Cinephile is the scholarly film journal published in print and online by the graduate students in Film Studies at the University of British Columbia.  I was the Editor-in-Chief this year, and am immensely proud of the issue our team put together.  The theme we chose was ‘Post-Genre‘:

Genre may be an easy or convenient starting point for analysis and interpretation, but how much does it really matter anymore? Maybe the core film genres have just been around too long; they’ve been maimed and manipulated to such a degree that they no longer resemble their ‘original’ self in any substantial way… We can’t really leave genre behind anymore than we can abandon modernism or industry or structuralism – we’ve just mutated it to the point that it somehow feels new or different. Maybe we should start thinking ‘post’ as less of a temporal marker and more like computational logic. Let’s think of it as an upgrade: Genre 2.0, based on the same fundamental hardware, but with such forward-thinking software that it hardly warrants comparison.

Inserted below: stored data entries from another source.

Lemma receive_all_runs fuel l id data : runs l (receive_all fuel l id data).1.
Proof.
  revert l data. induction fuel as [|fuel IH]; intros l data; cbn [receive_all]; [done|].
  destruct (Z.leb_spec (len data) 0); [done|].
  assert (Hd : 0 < len (takeZ readBuf_size data) <= readBuf_size).
  { unfold takeZ, len, readBuf_size in *. rewrite length_take. lia. }
  pose proof (receive_runs l id (takeZ readBuf_size data) Hd) as Hr.
  destruct (receive l id _) as [l' [e|]]; [done|]. by eapply runs_trans.
Qed.

Lemma hang_up_runs l id : runs l (loop_hang_up l id).1.
Proof.
  unfold loop_hang_up. destruct (connections (sys l) !! id) as [c|] eqn:Hc; [|done].
  destruct (crashed l), (bool_decide (id ∈ open_ (sys l))) eqn:Ho; try done.
  apply bool_decide_eq_true in Ho. cbn [orb negb fst].
  eapply rtc_l; [by apply (Cancel _ _ _ Hc)|]. apply rtc_once. apply HangUp; [|done..].
  cbn. apply lookup_insert_eq.
Qed.

(** Whatever a client does on the network, the server takes its own steps. *)
Lemma network_runs l l' id address deadline data :
  (forall e, net_dial l id deadline address = Some (l', e) -> runs l l') /\
  (forall e, net_send l id deadline data = Some (l', e) -> runs l l') /\
  (forall r, net_recv l id deadline = Some (l', r) -> runs l l') /\
  (forall e, net_hang_up l id = (l', e) -> runs l l').
Proof.
  cbn. split_and!; intros r E.
  - pose proof (dial_runs l id address) as H. injection E as E. by rewrite E in H.
  - pose proof (receive_all_runs (length data) l id data) as H. injection E as E. unfold loop_send in E. by rewrite E in H.
  - unfold loop_recv in E. destruct (_ && _); [simplify_eq; apply rtc_refl|].
    destruct (delivered l !! id) as [[|b d]|], (crashed l), (bool_decide (is_Some deadline));
      simplify_eq; apply rtc_refl.
  - pose proof (hang_up_runs l id) as H. by rewrite E in H.
Qed.

(** ** The server as a service

    A request that fits a read and that the server answers with one frame,
    whatever it reads from elsewhere. *)
Context (good : Env -> Prop).

Definition served_by (s : Server) (req : bytes) (Q : Server -> byte -> bytes -> Prop) : Prop :=
  0 < len req <= readBuf_size /\
  forall e id c, good e -> ready c -> exists s' c' st p,
    processRequestHybrid e (s, c) id req = Ok (s', c') /\
    outQueue c' = outQueue c ++ [frame st p] /\ done c' = done c /\ readBuf c' = readBuf c /\
    stopped s' = stopped s /\ u32 (len p) /\ Q s' st p.

Lemma served_by_mono s req (Q R : Server -> byte -> bytes -> Prop) :
  served_by s req Q -> (forall s' st p, Q s' st p -> R s' st p) -> served_by s req R.
Proof.
  intros [Hd H] HQR. split; [done|]. intros e id c Hg Hr.
  destruct (H e id c Hg Hr) as (s' & c' & st & p & ? & ? & ? & ? & ? & ? & ?).
  exists s', c', st, p. split_and!; auto.
Qed.

Definition served_on l (id : Z) : Prop :=
  crashed l = false /\ exists c, connections (sys l) !! id = Some c /\ id ∈ open_ (sys l) /\
    done c = false /\ outQueue c = [] /\ readBuf c = 2 * id.

Definition unused l (id : Z) : Prop :=
  crashed l = false /\ stopped (server (sys l)) = false /\ connections (sys l) !! id = None /\
  buffers (sys l) !! (2 * id) = None /\ buffers (sys l) !! (2 * id + 1) = None.

#[export] Instance loop_service : Service Loop Server := {
  view l := server (sys l);
  pending l id := default [] (delivered l !! id);
  connected := served_on;
  fresh := unused;
  served := served_by;
}.

(** The states of two loops agree on all sockets but one. *)
Lemma only_socket_intro id l l' :
  crashed l' = crashed l -> stopped (server (sys l')) = stopped (server (sys l)) ->
  (forall i, i <> id -> delivered l' !! i = delivered l !! i) ->
  (forall i, i <> id -> connections (sys l') !! i = connections (sys l) !! i) ->
  (forall i, i <> id -> i ∈ open_ (sys l') <-> i ∈ open_ (sys l)) ->
  (forall i, i <> id -> unused l i ->
    buffers (sys l') !! (2 * i) = None /\ buffers (sys l') !! (2 * i + 1) = None) ->
  only_socket id l l'.
Proof.
  intros Hcr Hst Hd Hc Ho Hb. split; intros i Hi; cbn.
  - by rewrite Hd.
  - unfold served_on. rewrite Hcr, Hc by done. by setoid_rewrite (Ho i Hi).
  - intros Hu. destruct (Hb i Hi Hu) as [B1 B2]. destruct Hu as (U1 & U2 & U3 & _).
    unfold unused. rewrite Hcr, Hst, Hc by done. done.
Qed.

Lemma dial_served l id address : unused l id -> exists l',
  loop_dial l id address = (l', None) /\ server (sys l') = server (sys l) /\
  delivered l' !! id = Some [] /\ served_on l' id /\ only_socket id l l'.
Proof.
  intros (U1 & U2 & U3 & U4 & U5). unfold loop_dial. rewrite U3, U4, U5, U1.
  eexists. split; [done|]. split_and!; [done|apply lookup_insert_eq| |].
  - split; [done|]. eexists. cbn. rewrite lookup_insert_eq, U2. split_and!; try done. set_solver.
  - apply only_socket_intro; cbn; try done.
    + intros i Hi. by rewrite lookup_insert_ne.
    + intros i Hi. by rewrite lookup_insert_ne.
    + intros i Hi. rewrite elem_of_union, elem_of_singleton. tauto.
    + intros i Hi (_ & _ & _ & B1 & B2). unfold make_buffer. rewrite U4.
      rewrite lookup_insert_ne by lia. rewrite U5. by rewrite !lookup_insert_ne by lia.
Qed.

Lemma take_all n c : n = length (outQueue c) ->
  let c' := Nat.iter n take_message c in
  outQueue c' = [] /\ done c' = done c /\ readBuf c' = readBuf c.
Proof.
  cbv zeta. revert c. induction n as [|n IH]; intros c Hn.
  - by destruct (outQueue c) eqn:E; [|done].
  - rewrite Nat.iter_succ_r. destruct (outQueue c) as [|m q] eqn:E; [done|].
    destruct (IH (take_message c)) as (H1 & H2 & H3).
    + unfold take_message. rewrite E. cbn in *. lia.
    + split_and!; [done|rewrite H2|rewrite H3]; unfold take_message; by rewrite E.
Qed.

Lemma read_step_ok e s id c data srv c' :
  processRequestHybrid e (server s, c) id data = Ok (srv, c') ->
  exists bufs, read_step e s id c data
    = Ok (mkSystem srv (<[id := c']> (connections s)) (open_ s) bufs (Server.pool s)) /\
    bufs = <[readBuf c := fill_buffer (default [] (buffers s !! readBuf c)) data]> (buffers s).
Proof. intros H. eexists. split; [|done]. unfold read_step. cbn [server]. by rewrite H. Qed.

(** The one piece of a request that fits. *)
Lemma send_fits l id d data :
  0 < len data <= readBuf_size ->
  loop_send l id d data = receive l id data.
Proof.
  intros Hd. unfold loop_send. destruct (length data) as [|n] eqn:Hn.
  { unfold len in Hd. lia. }
  cbn [receive_all]. rewrite (proj2 (Z.leb_gt _ _)) by lia.
  rewrite takeZ_all, dropZ_all by lia. destruct (receive l id data) as [l' [e|]]; [done|].
  by destruct n.
Qed.

Lemma send_served l id d req Q :
  (forall n, good (envs n)) -> served_on l id -> served_by (server (sys l)) req Q ->
  exists l' st p, loop_send l id d req = (l', None) /\ Q (server (sys l')) st p /\ u32 (len p) /\
    delivered l' !! id = Some (default [] (delivered l !! id) ++ frame st p) /\
    served_on l' id /\ only_socket id l l'.
Proof.
  intros Hgood (Hcr & c & Hc & Ho & Hdone & Hq & Hb) [Hd Hs].
  destruct (Hs (envs (clock l)) id c (Hgood _)) as (srv & c' & st & p & E & Eq & Edone & Eb & Est & Ep & HQ).
  { split; [done|]. rewrite Hq. done. }
  rewrite Hq in Eq. cbn [app] in Eq.
  destruct (read_step_ok _ _ _ _ _ _ _ E) as (bufs & Er & Hbufs).
  destruct (take_all (length (outQueue c')) c' eq_refl) as (T1 & T2 & T3).
  rewrite send_fits by done. unfold receive. rewrite Hc, Hcr, Hdone, bool_decide_eq_true_2 by done.
  cbn [orb negb]. rewrite Er. cbn [connections]. rewrite lookup_insert_eq.
  eexists _, st, p. split; [done|]. unfold flush. cbn [sys server delivered].
  split_and!; [done|done| | |].
  - rewrite lookup_insert_eq, Eq. cbn. by rewrite app_nil_r.
  - split; [done|]. eexists. cbn. rewrite lookup_insert_eq. split_and!; [done|done|congruence|done|congruence].
  - apply only_socket_intro; cbn; try done.
    + intros i Hi. by rewrite lookup_insert_ne.
    + intros i Hi. by rewrite !lookup_insert_ne.
    + intros i Hi (_ & _ & _ & B1 & B2). rewrite Hbufs, Hb.
      by rewrite !lookup_insert_ne by lia.
Qed.

Lemma tick_only id l n cr dl :
  cr = crashed l -> (forall i, i <> id -> dl !! i = delivered l !! i) ->
  only_socket id l (mkLoop (sys l) dl n cr).
Proof.
  intros -> Hd. apply only_socket_intro; try done. by intros i Hi (_ & _ & _ & B1 & B2).
Qed.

Continue reading Editor’s Note

The issue starts with Susan Ingram’s Cosmotrash: A New Genre for a New Europe, followed by a look at so-called ‘torture porn’ in Gorno: Violence, Shock and Comedy.  Barry Keith Grant was generous enough to share an excerpt from his forthcoming book Shadows of a Doubt: The Fallacy of the Crisis of Masculinity, while other essays consider Irreversible, A Cinema of Cruelty, Cinema from Attractions, The Wire, and The HBO-ification of Genre.  My own essay is also included, entitled The Geography of Melodrama, The Melodrama of Geography: The ’Hood Film’s Spatial Pathos.